:: Material for this exercise ::
(** [MCPServices.get_current_time] after the request: what it does with
    the value the client returned. *)
Lemma get_current_time_unfold (w : world) (st : state) (timezone : string) :
  let req := mk_request "GET" "http://localhost:8001/api/time"
                        [("timezone", PyStr timezone); ("format", PyStr "iso")] in
  let result := client_result (http w (readings st) req) in
  get_current_time w timezone st
  = (has_error <- json_contains "error" result ;;
     if has_error : bool then
       e <- json_getitem result "error" ;;
       ret ("Time service error: " +:+ py_str e)
     else
       current_time <- json_get result "current_time" (PyStr "Unknown time") ;;
       timezone_info <- json_get result "timezone" (PyStr timezone) ;;
       ret (Glyph.clock +:+ " Current time: " +:+ py_str current_time
            +:+ " (" +:+ py_str timezone_info +:+ ")"))
      (set_readings (S (readings st))
         (set_calls (calls st ++ [McpGetCurrentTime timezone]) st)).
Proof.
  intros req result. subst req result.
  unfold get_current_time, time_client_get_current_time, invoke, modify.
  unfold bind at 1. unfold bind at 1. rewrite client_request_eq. reflexivity.
Qed.

(** What [MCPServices.get_current_time] does with what the client returns:
    the error string or the display string for a mapping, and an exception
    for every other JSON value, since neither [in] nor [get] is inside a
    [try]. *)
Lemma get_current_time_outcome (w : world) (st : state) (timezone : string) :
  let req := mk_request "GET" "http://localhost:8001/api/time"
                        [("timezone", PyStr timezone); ("format", PyStr "iso")] in
  match client_result (http w (readings st) req) with
  | JsonObject members =>
      fst (get_current_time w timezone st)
      = Returned
          match members !! "error" with
          | Some e => "Time service error: " +:+ py_str e
          | None =>
              Glyph.clock +:+ " Current time: "
              +:+ py_str (default (PyStr "Unknown time") (members !! "current_time"))
              +:+ " (" +:+ py_str (default (PyStr timezone) (members !! "timezone")) +:+ ")"
          end
  | _ => exists e, fst (get_current_time w timezone st) = Raised e
  end.
Proof.
  intros req. subst req. rewrite get_current_time_unfold. cbv zeta.
  generalize (set_readings (S (readings st))
                (set_calls (calls st ++ [McpGetCurrentTime timezone]) st)).
  intros st'.
  destruct (client_result _) as [members | items | s | z | t | b |];
    unfold bind, json_contains, json_getitem, json_get, ret, raise; cbv beta iota.
  - destruct (members !! "error") as [e |]; reflexivity.
  - destruct (existsb _ items); cbn [fst]; eauto.
  - destruct (Py.contains "error" s); cbn [fst]; eauto.
  - eauto.
  - eauto.
  - eauto.
  - eauto.
Qed.

(** C8, as the code has it.  For every timezone, a query against a time
    service that cannot be reached returns "Time service error: " and the
    failure text; a status other than 200 gives "Time service error: HTTP
    <status>"; a 200 body that does not parse gives the error string with
    the text of the parse error; a 200 body that is a JSON object gives the
    display string made from it, or the error string when it carries
    "error".  In all these cases nothing is raised.  The hypothesis leaves
    out the 200 bodies that are JSON but no object: the client returns them
    as they are, in the place of the [Dict] it declares. *)
Theorem get_current_time_returns_for_object_bodies
        (w : world) (st : state) (timezone : string) :
  let req := mk_request "GET" "http://localhost:8001/api/time"
                        [("timezone", PyStr timezone); ("format", PyStr "iso")] in
  (forall value, http w (readings st) req = HttpResponse 200 (inr value) ->
                 exists members, value = JsonObject members) ->
  exists text,
    fst (get_current_time w timezone st) = Returned text
    /\ match http w (readings st) req with
       | TransportFailure description => text = "Time service error: " +:+ description
       | HttpResponse status body =>
           if decide (status = 200%Z) then
             match body with
             | inl description => text = "Time service error: " +:+ description
             | inr (JsonObject members) =>
                 match members !! "error" with
                 | Some e => text = "Time service error: " +:+ py_str e
                 | None =>
                     text = Glyph.clock +:+ " Current time: "
                            +:+ py_str (default (PyStr "Unknown time")
                                                (members !! "current_time"))
                            +:+ " ("
                            +:+ py_str (default (PyStr timezone) (members !! "timezone"))
                            +:+ ")"
                 end
             | inr _ => True
             end
           else text = "Time service error: HTTP " +:+ pretty status
       end.
Proof.
  intros req Hobject. pose proof (get_current_time_outcome w st timezone) as H.
  cbv zeta in H. fold req in H. unfold client_result in H.
  destruct (http w (readings st) req) as [d | status [d | value]].
  - rewrite lookup_singleton_eq in H. eauto.
  - destruct (decide (status = 200%Z)); rewrite lookup_singleton_eq in H; eauto.
  - destruct (decide (status = 200%Z)) as [-> |].
    + destruct (Hobject value eq_refl) as [members ->].
      destruct (members !! "error"); eauto.
    + rewrite lookup_singleton_eq in H. eauto.
Qed.
(** X8: a size that is refused is the error of the call whatever the
    dtype and the other keywords are: with a [dtype] keyword the call
    raises it and leaves the world as it was; without one the call raises
    it once the probe has returned, and raises the error of the probe
    otherwise. *)
Theorem invalid_size_raises rs low high a size chunks gpu kw (w : World) e :
  RandomState._handle_size (default PyNone size) = Raise e ->
  match kw !! "dtype" with
  | Some _ =>
      uniform rs low high size chunks gpu kw w = (Raise e, w) /\
      weibull rs a size chunks gpu kw w = (Raise e, w)
  | None =>
      (uniform rs low high size chunks gpu kw w).1 =
      ((uniform_probe (default (PyFloat 0) low) (default (PyFloat 1) high) w).1
         ≫= fun _ => Raise e) /\
      (weibull rs a size chunks gpu kw w).1 =
      ((weibull_probe a w).1 ≫= fun _ => Raise e)
  end.
Proof.
  intros Hs. destruct (kw !! "dtype") as [v|] eqn:Hk; split.
  - rewrite uniform_explicit by congruence. unfold uniform_build.
    rewrite Hs. reflexivity.
  - rewrite weibull_explicit by congruence. unfold weibull_build.
    rewrite Hs. reflexivity.
  - rewrite uniform_probing by assumption.
    destruct (uniform_probe _ _ w) as [[arr|e0] w']; cbn [fst]; [|reflexivity].
    unfold uniform_build. rewrite Hs. reflexivity.
  - rewrite weibull_probing by assumption.
    destruct (weibull_probe _ w) as [[arr|e0] w']; cbn [fst]; [|reflexivity].
    unfold weibull_build. rewrite Hs. reflexivity.
Qed.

:: What you should do ::
From the material above, copy exactly the lines between the line holding "let result := client_result" and the line holding "ret (Glyph.clock +:+", inclusive, and only those.

:: Written reply ::
  let result := client_result (http w (readings st) req) in
  get_current_time w timezone st
  = (has_error <- json_contains "error" result ;;
     if has_error : bool then
       e <- json_getitem result "error" ;;
       ret ("Time service error: " +:+ py_str e)
     else
       current_time <- json_get result "current_time" (PyStr "Unknown time") ;;
       timezone_info <- json_get result "timezone" (PyStr timezone) ;;
       ret (Glyph.clock +:+ " Current time: " +:+ py_str current_time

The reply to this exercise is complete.